American cinematographer

Andrew Droz Palermo, ASC is an American cinematographer and director.

==Early life==
Palermo was born in Columbia, Missouri, and was raised in Jefferson City, Missouri.

==Career==
Palermo frequently collaborates with director David Lowery, serving as the cinematographer on his films The Green Knight, A Ghost Story, and a television show Strange Angel. He also works with Hannah Fidell, shooting her films The Gathering Squall, Man & Gun, A Teacher, 6 Years, and The Long Dumb Road. He also served as the cinematographer on You're Next and V/H/S (also actor of role "Fifth Thug" in segment "Tape 56"), both directed by Adam Wingard.
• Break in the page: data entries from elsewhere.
(** A result that reports a failure: cancelled, or an error with a
    message; no response, no turns, no cost. *)
Definition failure (res : ProcessResult) : Prop :=
  success res = false /\ res_response res = "" /\ turns_used res = 0%Z
  /\ cost res = None
  /\ (res_cancelled res = true /\ error res = ""
      \/ res_cancelled res = false /\ error res <> "").

(** What one turn of the network mode guarantees. *)
Definition api_step_ok (core : Impl) (s : Step) : Prop :=
  match s with
  | Continue core' _ | Break core' _ =>
      conversation core `prefix_of` conversation core'
  | Return res core' =>
      state core' = Idle /\ conversation core' = conversation core
      /\ failure res
  end.

Lemma api_turn_ok (core : Impl) (c : Client.ClaudeClient) (turn : Z)
    (full : string) (transfer : Client.Transfer) :
  let r := api_turn json_parse core c turn full transfer in
  transport_calls r.2 <= 1 /\ api_step_ok core r.1.
Proof.
  cbv zeta. unfold api_turn. cbv zeta.
  set (sr := Client.send_message_streaming json_parse c (build_request core)
               transfer).
  set (cancel_arrived := bool_decide (is_Some (Client.cancel_after transfer))).
  set (streamed := stream_callbacks false true (Client.sr_streamed sr)).
  set (flushed := stream_callbacks cancel_arrived streamed.1
                    (Client.sr_flushed sr)).
  set (core1 := if cancel_arrived then _ else _).
  set (call := _ ++ _ ++ _ ++ _).
  assert (Hcall : transport_calls call <= 1).
  { subst call. rewrite !transport_calls_app.
    destruct (stream_callbacks_quiet false true (Client.sr_streamed sr))
      as [H1 _].
    destruct (stream_callbacks_quiet cancel_arrived streamed.1
                (Client.sr_flushed sr)) as [H2 _].
    fold streamed in H1. fold flushed in H2. rewrite H1, H2.
    destruct (Client.sr_posted sr); rewrite !transport_calls_cons;
      cbn [is_transport_call]; change (transport_calls []) with 0; lia. }
  assert (Hconv : conversation core1 = conversation core)
    by (subst core1; now destruct cancel_arrived).
  destruct (Client.sr_response sr) as [response|].
  - set (core2 := with_total_usage _ _).
    assert (Hlog : forall e, is_transport_call e = false ->
                     transport_calls (call ++ logged
                       (with_conversation
                          (conversation core1
                           ++ [mkClaudeMessage Assistant (resp_content response)])
                          core1) e) <= 1).
    { intros e He. rewrite transport_calls_app, transport_calls_logged by exact He.
      lia. }
    assert (Hpre : conversation core `prefix_of` conversation core2).
    { subst core2. cbn [conversation with_total_usage with_conversation].
      rewrite Hconv. now apply prefix_app_r. }
    destruct (Script.has_idascript_blocks _).
    + destruct (scripts _) eqn:Hs; cbn [fst snd api_step_ok].
      * split; [|exact Hpre].
        rewrite app_assoc, transport_calls_app, process_scripts_no_transport.
        rewrite Nat.add_0_r. now apply Hlog.
      * split.
        -- rewrite app_assoc, transport_calls_app, process_scripts_no_transport.
           rewrite Nat.add_0_r. now apply Hlog.
        -- cbn [conversation with_conversation].
           etransitivity; [exact Hpre|]. now apply prefix_app_r.
    + cbn [fst snd api_step_ok]. split; [now apply Hlog|exact Hpre].
  - cbn [fst snd api_step_ok]. split; [exact Hcall|].
    split; [reflexivity|]. split; [exact Hconv|].
    unfold failure. destruct (cancelled core1); cbn; intuition congruence.
Qed.
Lemma deleteThread_keeps_other_threads_witness :
  thread_rows "t" (deleteThread db_a_u "u") = thread_rows "t" db_a_u ∧
  R_getTuple (deleteThread db_a_u "u") (Reference.thread_config "t")
    = R_getTuple db_a_u (Reference.thread_config "t") ∧
  R_list (deleteThread db_a_u "u") (Reference.thread_config "t") None
    = R_list db_a_u (Reference.thread_config "t") None.
Proof.
  destruct (deleteThread_keeps_other_threads Reference.TASKS
              Reference.maxChannelVersion Reference.getNextVersion
              Reference.JSON_stringify Reference.metadata_field_eq
              SurplusRejected
              db_a_u "u" "t" (Reference.thread_config "t") None)
    as (Hrows & Hget & Hlist).
  - reflexivity.
  - discriminate.
  - split; [exact Hrows|]. split; [exact Hget|]. apply Hlist. discriminate.
Defined.

Lemma deleteThread_absent_witness : deleteThread db_ab "u" = db_ab.
Proof.
  apply (deleteThread_absent db_ab "u"). vm_compute. reflexivity.
Defined.

(** A config without [configurable]. *)
Definition empty_config : RunnableConfig := {| configurable := None |}.

Lemma put_fails_iff_witness :
  ∃ e, Reference.ref_put db_a empty_config (Reference.bare_checkpoint 4 "b")
         Reference.input_metadata = Err e.
Proof.
  apply (put_fails_iff Reference.copyCheckpoint db_a empty_config
           (Reference.bare_checkpoint 4 "b") Reference.input_metadata).
  left. reflexivity.
Defined.

Lemma put_retry_witness :
  Reference.ref_put db_a (Reference.thread_config "t")
    (Reference.bare_checkpoint 4 "a") Reference.input_metadata
  = Ok (db_a, key_config "t" "" "a").
Proof.
  apply (put_retry Reference.copyCheckpoint empty_db db_a
           (Reference.thread_config "t") (key_config "t" "" "a")
           (Reference.bare_checkpoint 4 "a") Reference.input_metadata).
  reflexivity.
Defined.
(** ** C3: which unknown names fail the call *)

(** C3 (corrected): given a snapshot whose own types read their bodies
    without error: (a) a successful call never modifies a configuration of
    the heap (it only appends one); (b) the call fails with UnknownType [n]
    only if [n] is neither a builtin name nor a type of the snapshot nor a
    type defined by the document, and [n] is a root operation type of the
    document's schema definition or the type of an argument of one of its
    directive definitions; (c) when the eager checks pass (the snapshot's
    builtin types have builtin names, no data definition is malformed, the
    root operation types and directive argument types resolve) the call
    succeeds, whatever names the type definitions' bodies use; (d) in the
    returned configuration, the type of a non-builtin definition that is the
    last of its name throws UnknownType of the first name that does not
    resolve when its fields, interfaces, union members or input fields are
    read. *)
Theorem C3_unknown_type_only_eager h l doc options config :
  nth_error h l = Some config ->
  Forall bodiesRead (sc_types config) ->
  (forall h' l', extendSchemaImpl h l doc options = Ok (h', l') ->
     forall l0, l0 < length h -> nth_error h' l0 = nth_error h l0) /\
  (forall n, extendSchemaImpl h l doc options = Err (UnknownType n) ->
     isStdName n = false /\
     ~ In n (map typeName (sc_types config)) /\
     ~ In n (map typeDefName (typeDefs (collect doc))) /\
     ((exists sd, schemaDef (collect doc) = Some sd /\ In n (declaredRootNames sd)) \/
      (exists d, In d (directiveDefs (collect doc)) /\ In n (directiveArgTypeNames d)))) /\
  (eagerChecks config (collect doc) = true ->
     exists h' l', extendSchemaImpl h l doc options = Ok (h', l')) /\
  (forall h' l' c td, extendSchemaImpl h l doc options = Ok (h', l') -> nth_error h' l' = Some c ->
     lastTypeDefNamed (typeDefName td) (typeDefs (collect doc)) = Some td ->
     isStdName (typeDefName td) = false ->
     exists t, In t (sc_types c) /\ typeName t = typeDefName td /\
       (forall u, firstUnresolved (map typeName (sc_types c)) (flat_map fieldTypeNames (nodeFieldList [td])) = Some u ->
          readFields t = Some (Err (UnknownType u))) /\
       (forall u, firstUnresolved (map typeName (sc_types c)) (interfaceNames [td]) = Some u ->
          readInterfaces t = Some (Err (UnknownType u))) /\
       (forall u, firstUnresolved (map typeName (sc_types c)) (memberNames [td]) = Some u ->
          readMembers t = Some (Err (UnknownType u))) /\
       (forall u, firstUnresolved (map typeName (sc_types c)) (recordFieldNames td) = Some u ->
          readInputFields t = Some (Err (UnknownType u)))).
Proof.
  intros Hc Hb. split; [|split; [|split]].
  - intros h' l' Hext l0 Hl0.
    destruct (extendSchemaImpl_ok _ _ _ _ _ _ Hext)
      as [[_ [-> ->]] | [_ [config' [s1 [s2 [ops [dirs [_ [_ [_ [_ [_ [-> ->]]]]]]]]]]]]].
    + reflexivity.
    + apply nth_error_app1, Hl0.
  - intros n Hext.
    unfold extendSchemaImpl in Hext. cbv zeta in Hext.
    destruct (isNoop (collect doc)); [discriminate|].
    unfold deref in Hext. rewrite Hc in Hext. simpl in Hext.
    destruct (seedExisting (typeExtensionsMap (collect doc)) [] (sc_types config))
      as [s1|e] eqn:E1; simpl in Hext.
    2:{ inversion Hext; subst. destruct (seedExisting_err _ _ Hb _ _ E1) as [s Hs]. discriminate. }
    destruct (seedNew (typeExtensionsMap (collect doc)) s1 (typeDefs (collect doc)))
      as [s2|e] eqn:E2; simpl in Hext.
    2:{ inversion Hext; subst. destruct (seedNew_err _ _ _ _ E2) as [s Hs]. discriminate. }
    assert (Hreg : forall n', ~ In n' (Obj.keys s2) ->
              ~ In n' (map typeName (sc_types config)) /\
              ~ In n' (map typeDefName (typeDefs (collect doc)))).
    { intros n' Hn'. rewrite (seedNew_keys _ _ _ _ E2), (seedExisting_keys _ _ _ _ E1) in Hn'.
      simpl in Hn'. tauto. }
    destruct (match schemaDef (collect doc) with
              | Some sd => getOperationTypes (Obj.keys s2) [sd]
              | None => Ok emptyOpTypes
              end) as [ops|e] eqn:E3; simpl in Hext.
    + destruct (mapM (buildDirective (Obj.keys s2)) (directiveDefs (collect doc)))
        as [dirs|e] eqn:E4; simpl in Hext; [discriminate|].
      inversion Hext; subst e.
      destruct (mapM_err _ _ _ E4) as [d [Hd Hbd]].
      destruct (buildDirective_err _ _ _ Hbd) as [n' [Hn' Hg]].
      destruct (getNamedType_err _ _ _ Hg) as [Heq [Hstd Hnin]].
      inversion Heq; subst n'.
      destruct (Hreg n Hnin) as [Ht Hd'].
      repeat split; auto. right. exists d. split; assumption.
    + inversion Hext; subst e.
      destruct (schemaDef (collect doc)) as [sd|]; [|discriminate].
      destruct (getOperationTypes_err _ _ _ E3) as [n' [Hn' Hg]].
      destruct (getNamedType_err _ _ _ Hg) as [Heq [Hstd Hnin]].
      inversion Heq; subst n'.
      destruct (Hreg n Hnin) as [Ht Hd'].
      repeat split; auto. left. exists sd. split; [reflexivity | assumption].
  - exact (extendSchemaImpl_succeeds h l doc options config Hc Hb).
  - intros h' l' c td Hext Hc' Hlast Hstd.
    destruct (extendSchemaImpl_newType _ _ _ _ _ _ _ _ Hext Hc' Hlast Hstd) as [built [Hbt Hnamed]].
    rewrite typeExtensionsMap_collect in Hbt.
    exists (built (map typeName (sc_types c))). split; [|split].
    + apply (typesNamed_in (typeDefName td)). rewrite Hnamed. left. reflexivity.
    + exact (proj1 (buildType_ok_shape _ _ _ Hbt _)).
    + exact (buildType_bodies _ _ _ Hbt).
Qed.
(** * External merge sort (package extsort) and its file heap (package fileheap)

    A shallow embedding of [extsort/extsort.go] and [fileheap/fileheap.go],
    with the line generator [generator/generator.go] and the driver
    [main.go] that uses the three.

    - A record is a byte slice, [list byte].
    - Go's [int] values are [Z] where they can be negative ([memLimit],
      [memUsed], byte counts) and [nat] where the code only counts upward
      from zero (run numbers, slice indices).  Byte counts are sums of
      lengths of slices held in memory, so they stay far below 2^63 and no
      wrap-around is written out.
    - The temporary directory is a finite map from run number to file
      content; the map of open readers [map[int]*bufio.Reader] is a finite
      map from run number to the bytes that reader has not yet delivered.
    - I/O failures are arguments of the operations (which system call
      fails, and with which error value); the operations are otherwise
      pure state transformers over the engine and the outside world.
    - Loops whose termination depends on the caller's chunk function take
      fuel; running out of fuel is the outcome [OutOfFuel]. *)

From Stdlib Require Import ZArith List Sorted Lia String ZifyNat.
From Stdlib Require Import Init.Byte.
From stdpp Require Import gmap list fin_maps sorting.

Local Open Scope Z_scope.

(** [lia] also decides goals with division by a constant. *)
Ltac Zify.zify_post_hook ::= Z.div_mod_to_equations.

Abbreviation bytes := (list byte).

(** Go's [len(b)] as an [int]. *)
Definition len {A} (b : list A) : Z := Z.of_nat (length b).

(** Total number of bytes of a slice of records. *)
Definition sumLen (l : list bytes) : Z := foldr (fun b acc => len b + acc) 0 l.

(** ** Errors *)

(** Go [error] values: [io.EOF], an error handed back by the operating
    system or by the output writer, a run-time panic value, and
    [fmt.Errorf(format, cause)]. *)
Inductive error : Type :=
| EOF
| OsError (what : string)
| RuntimeError (what : string)
| Errorf (format : string) (cause : error).

Definition is_EOF (e : error) : bool :=
  match e with EOF => true | _ => false end.

(** How a call ends: it returns (its [error] result being [nil] or not),
    it panics, or the model's fuel ran out before it ended. *)
Inductive outcome : Type :=
| Returned (err : option error)
| Panicked (v : error)
| OutOfFuel.

(** ** The strategies injected by the caller *)

(** [type Chunk func(io.Reader) ([]byte, error)].  The reader is the bytes
    it has not delivered yet; the function returns Go's pair and what is
    left in the reader. *)
Definition Chunk : Type := bytes -> (bytes * option error) * bytes.

(** [type Less func(a1 []byte, a2 []byte) bool]. *)
Definition Less : Type := bytes -> bytes -> bool.

(** [ordered less a b]: [b] does not come before [a]. *)
Definition ordered (less : Less) (a b : bytes) : Prop := less b a = false.

(** A strict weak ordering, as [sort.Sort] and [container/heap] require of
    their [Less]: asymmetric, and "not before" is transitive. *)
Record StrictWeak (less : Less) : Prop := {
  sw_asym : forall a b, less a b = true -> less b a = false;
  sw_trans : forall a b c, ordered less a b -> ordered less b c -> ordered less a c
}.

(** ** The standard library's [sort.Sort]

    [sort.Sort] is library code (pattern-defeating quicksort in current
    releases).  It is taken by its contract: it only swaps elements, so the
    result is a permutation for every [Less], and the result is ordered
    when [Less] is a strict weak ordering.  Stability is not promised. *)
Class GoSort : Type := {
  sortSlice : Less -> list bytes -> list bytes;
  sortSlice_perm : forall less l, sortSlice less l ≡ₚ l;
  sortSlice_sorted : forall less l,
      StrictWeak less -> Sorted (ordered less) (sortSlice less l)
}.

(** ** Package fileheap *)

Module fileheap.

(** [type Entry struct { FileIdx int; Data []byte }] *)
Record Entry : Type := { FileIdx : nat; Data : bytes }.

(** [type FileHeap struct { entries []*Entry; lessFunc func(...) bool }] *)
Record FileHeap : Type := { entries : list Entry; lessFunc : Less }.

Definition NewHeap (lessFunc : Less) : FileHeap :=
  {| entries := []; lessFunc := lessFunc |}.

Definition NewEntry (fileIdx : nat) (data : bytes) : Entry :=
  {| FileIdx := fileIdx; Data := data |}.

Definition Len (fh : FileHeap) : nat := length (entries fh).

(** [fh.entries[i], fh.entries[j] = fh.entries[j], fh.entries[i]].  An
    index out of range panics in Go; [container/heap] only passes indices
    below [Len], and here the heap is then left as it is. *)
Definition Swap (fh : FileHeap) (i j : nat) : FileHeap :=
  match entries fh !! i, entries fh !! j with
  | Some a, Some b =>
      {| entries := <[i := b]> (<[j := a]> (entries fh)); lessFunc := lessFunc fh |}
  | _, _ => fh
  end.

(** [fh.lessFunc(fh.entries[i].Data, fh.entries[j].Data)] *)
Definition Less (fh : FileHeap) (i j : nat) : bool :=
  match entries fh !! i, entries fh !! j with
  | Some a, Some b => lessFunc fh (Data a) (Data b)
  | _, _ => false
  end.

(** [fh.entries = append(fh.entries, x)] *)
Definition Push (fh : FileHeap) (x : Entry) : FileHeap :=
  {| entries := entries fh ++ [x]; lessFunc := lessFunc fh |}.

(** [e := fh.entries[n-1]; fh.entries = fh.entries[:n-1]; return e].
    On an empty heap Go panics (index out of range): [None]. *)
Definition Pop (fh : FileHeap) : option (Entry * FileHeap) :=
  match last (entries fh) with
  | Some e =>
      Some (e, {| entries := take (length (entries fh) - 1) (entries fh);
                  lessFunc := lessFunc fh |})
  | None => None
  end.

End fileheap.

(** ** The standard library's [container/heap], at [*fileheap.FileHeap]

    [heap.Push] and [heap.Pop] with their helpers [up] and [down], as the
    library has them; their two loops move an index strictly towards the
    root or towards the leaves, so they are given that many steps. *)
Module heap.
Import fileheap.

(** [for { i := (j - 1) / 2; if i == j || !h.Less(j, i) { break };
          h.Swap(i, j); j = i }] *)
Fixpoint up (steps : nat) (h : FileHeap) (j : nat) : FileHeap :=
  match steps with
  | O => h
  | S steps =>
      let i := ((j - 1) / 2)%nat in
      if (i =? j)%nat || negb (Less h j i) then h
      else up steps (Swap h i j) i
  end.

(** [for { j1 := 2*i + 1; if j1 >= n { break }; j := j1;
          if j2 := j1 + 1; j2 < n && h.Less(j2, j1) { j = j2 };
          if !h.Less(j, i) { break }; h.Swap(i, j); i = j }] *)
Fixpoint down (steps : nat) (h : FileHeap) (i n : nat) : FileHeap :=
  match steps with
  | O => h
  | S steps =>
      let j1 := (2 * i + 1)%nat in
      if (n <=? j1)%nat then h
      else
        let j2 := (j1 + 1)%nat in
        let j := if (j2 <? n)%nat && Less h j2 j1 then j2 else j1 in
        if negb (Less h j i) then h
        else down steps (Swap h i j) j n
  end.

(** [h.Push(x); up(h, h.Len()-1)] *)
Definition Push (h : FileHeap) (x : Entry) : FileHeap :=
  let h1 := fileheap.Push h x in
  up (Len h1) h1 (Len h1 - 1).

(** [n := h.Len() - 1; h.Swap(0, n); down(h, 0, n); return h.Pop()] *)
Definition Pop (h : FileHeap) : option (Entry * FileHeap) :=
  let n := (Len h - 1)%nat in
  let h1 := Swap h 0 n in
  fileheap.Pop (down (Len h) h1 0 n).

End heap.

(** ** Package extsort *)

Module extsort.

Definition memoryBufferFlushErr : string :=
  "cannot flush memory buffer to temp file: %s".

(** The engine's mutable fields.  [tmpDir] names the directory held in
    [World]; [chunkFunc] and [lessFunc] are set by [New] and never
    assigned again, they are the variables of the section below; [out]
    is the writer held in [World]. *)
Record sortEngine : Type := {
  memLimit : Z;
  memUsed : Z;
  tmpFilesNumber : nat;
  memoryBuffer : list bytes
}.

(** What the engine acts on: its temporary directory (whether it exists,
    and the content of the files named 0, 1, 2, ... in it) and the
    output writer (the bytes it has received, whether it is an
    [io.Closer], how often it has been closed). *)
Record World : Type := {
  tmpDirExists : bool;
  tmpFiles : gmap nat bytes;
  outWritten : bytes;
  outIsCloser : bool;
  outClosed : nat
}.

Definition setTmpFiles (fs : gmap nat bytes) (w : World) : World :=
  {| tmpDirExists := tmpDirExists w; tmpFiles := fs;
     outWritten := outWritten w; outIsCloser := outIsCloser w;
     outClosed := outClosed w |}.

(** The engine [New] builds, and the world it then lives in: a fresh,
    empty directory and an output writer that has received nothing. *)
Definition fresh (outIsCloser : bool) (memLimit : Z) : sortEngine * World :=
  ({| memLimit := memLimit; memUsed := 0; tmpFilesNumber := 0;
      memoryBuffer := [] |},
   {| tmpDirExists := true; tmpFiles := ∅; outWritten := [];
      outIsCloser := outIsCloser; outClosed := 0 |}).

(** [New]: [ioutil.TempDir] either fails, and no engine is made, or hands
    back the fresh directory. *)
Definition New (tempDirErr : option error) (outIsCloser : bool) (memLimit : Z)
  : error + (sortEngine * World) :=
  match tempDirErr with
  | Some tmpDirCreationErr =>
      inl (Errorf "cannot create working directory to store temp files: %s"
             tmpDirCreationErr)
  | None => inr (fresh outIsCloser memLimit)
  end.

(** Which step of a spill fails: creating the run's file, the write of
    the record at position [k] of the sorted buffer, or the final flush.
    The writes go through a [bufio.Writer], whose error sticks: a failure
    that no write of the loop reports ([k] past the last record) is
    reported by the flush.  [persisted] is the number of bytes that had
    reached the file. *)
Inductive SpillFault : Type :=
| CreateFails (e : error)
| WriteFails (k : nat) (persisted : nat) (e : error)
| FlushFails (persisted : nat) (e : error).

(** Writing [new] from offset 0 into a file opened with
    [O_CREATE|O_WRONLY] (no truncation) whose content was [old]. *)
Definition overwrite (old new : bytes) : bytes :=
  new ++ drop (length new) old.

Definition fileContent (w : World) (name : nat) : bytes :=
  default [] (tmpFiles w !! name).

(** [removeTempFiles], without its two messages on standard output:
    [os.RemoveAll(se.tmpDir)], for which a directory that is not there is
    not an error.  On failure the function panics with the value returned
    here. *)
Definition removeTempFiles (removeErr : option error) (w : World)
  : option error * World :=
  match removeErr with
  | Some err => (Some (Errorf "cannot remove temp files in %s: %s\n" err), w)
  | None =>
      (None, {| tmpDirExists := false; tmpFiles := ∅;
                outWritten := outWritten w; outIsCloser := outIsCloser w;
                outClosed := outClosed w |})
  end.

(** The output writer after it has received [b]. *)
Definition appendOut (w : World) (b : bytes) : World :=
  {| tmpDirExists := tmpDirExists w; tmpFiles := tmpFiles w;
     outWritten := outWritten w ++ b; outIsCloser := outIsCloser w;
     outClosed := outClosed w |}.

(** [se.out.Write(b)]: [sinkFail = Some (k, e)] makes the writer accept
    [k] more calls and then fail with [e]. *)
Definition outWrite (sinkFail : option (nat * error)) (b : bytes) (w : World)
  : option error * option (nat * error) * World :=
  match sinkFail with
  | Some (O, e) => (Some e, sinkFail, w)
  | Some (S k, e) => (None, Some (k, e), appendOut w b)
  | None => (None, None, appendOut w b)
  end.

Section Engine.
Context `{GoSort}.
Variable chunkFunc : Chunk.
Variable lessFunc : Less.

(** [flushToTempFile].  [sort.Sort] works in place, so the buffer stays
    sorted when a later step fails.  Opening the file fails when the
    directory is gone. *)
Definition flushToTempFile (fault : option SpillFault) (se : sortEngine) (w : World)
  : option error * sortEngine * World :=
  let sorted := sortSlice lessFunc (memoryBuffer se) in
  let se1 := {| memLimit := memLimit se; memUsed := memUsed se;
                tmpFilesNumber := tmpFilesNumber se; memoryBuffer := sorted |} in
  let name := tmpFilesNumber se in
  let failed (format : string) (e : error) (persisted : option nat) :=
    (Some (Errorf format e), se1,
     match persisted with
     | None => w
     | Some p =>
         setTmpFiles
           (<[name := overwrite (fileContent w name) (take p (concat sorted))]>
              (tmpFiles w)) w
     end) in
  if negb (tmpDirExists w) then
    failed "cannot create temp file to flush memory buffer: %s\n"%string
      (OsError "no such file or directory") None
  else
    match fault with
    | Some (CreateFails e) =>
        failed "cannot create temp file to flush memory buffer: %s\n"%string e None
    | Some (WriteFails k persisted e) =>
        if (k <? length sorted)%nat then
          failed "cannot write to temp file: %s\n"%string e (Some persisted)
        else
          failed "cannot flush to temp file: %s\n"%string e (Some persisted)
    | Some (FlushFails persisted e) =>
        failed "cannot flush to temp file: %s\n"%string e (Some persisted)
    | None =>
        (None,
         {| memLimit := memLimit se; memUsed := 0;
            tmpFilesNumber := S (tmpFilesNumber se); memoryBuffer := [] |},
         setTmpFiles
           (<[name := overwrite (fileContent w name) (concat sorted)]>
              (tmpFiles w)) w)
    end.
Lemma handleResponse_quiet data w :
  exists r evs, AuraComm.handleResponse data w = (Ret r, add_events evs w)
                /\ requests evs = [] /\ waits evs = [].
Proof.
  unfold AuraComm.handleResponse, try_catch. mcases;
    try (eexists _, [_]; repeat split; reflexivity).
  exists None, []. by rewrite add_events_nil.
Qed.

Section ProbeOrder.

Variable env : Env.

(** Whatever the nodes answer, the loop tries a prefix of the ports, in
    order, waits once after each failed attempt, and returns. *)
Lemma probe_prefix lang path payload total ports : forall attempt w,
  exists n m r evs,
    AuraComm.probe env lang path payload total ports attempt w
      = (Ret r, add_events evs w)
    /\ requests evs =
         imap (fun i p => Fetch (AuraComm.url_of p path) payload
                            (AuraComm.timeout_of (S (attempt + i))))
              (take n ports)
    /\ waits evs =
         imap (fun i (_ : Z) => AuraComm.backoff_of (S (attempt + i)))
              (take m ports)
    /\ (m <= n <= S m)%nat /\ (n <= length ports)%nat.
Proof.
  induction ports as [|port rest IH]; intros attempt w.
  - exists 0%nat, 0%nat. cbn [AuraComm.probe]. mrun.
    eexists _, [_]. repeat split; (reflexivity || cbn; lia).
  - cbn [AuraComm.probe]. rewrite bind_run, print_run.
    unfold try_catch. rewrite bind_run, tryPost_run.
    destruct (AuraComm.attempt_outcome _ _ _ _ _) as [body|e].
    + match goal with
      | |- context [AuraComm.handleResponse body ?w0] =>
          destruct (handleResponse_quiet body w0) as (r & evs & -> & Hreq & Hwait)
      end.
      rewrite !add_events_app. exists 1%nat, 0%nat, r. eexists.
      split; [reflexivity|].
      rewrite !requests_app, !waits_app, Hreq, Hwait.
      cbn. rewrite Nat.add_0_r. repeat split; lia.
    + mrun.
      match goal with
      | |- context [AuraComm.probe _ _ _ _ _ _ _ ?w0] =>
          destruct (IH (S attempt) w0)
            as (n & m & r & evs & -> & Hreq & Hwait & Hnm & Hn)
      end.
      rewrite !add_events_app. exists (S n), (S m), r. eexists.
      split; [reflexivity|].
      rewrite !requests_app, !waits_app, Hreq, Hwait.
      cbn [requests List.filter is_fetch waits omap app length firstn take].
      rewrite !imap_cons, !Nat.add_0_r. repeat split; try lia.
      * cbn. f_equal. apply imap_ext. intros i p _. cbn. do 2 f_equal. lia.
      * cbn. f_equal. apply imap_ext. intros i p _. cbn. do 2 f_equal. lia.
Qed.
In 2014, Palermo co-directed Rich Hill, a documentary that won the Documentary Grand Jury Prize at the 2014 Sundance Film Festival, a collaboration with his cousin Tracy Droz Tragos. Palermo also directed One & Two, starring Kiernan Shipka and Timothée Chalamet. It had its world premiere at the 2015 Berlin International Film Festival.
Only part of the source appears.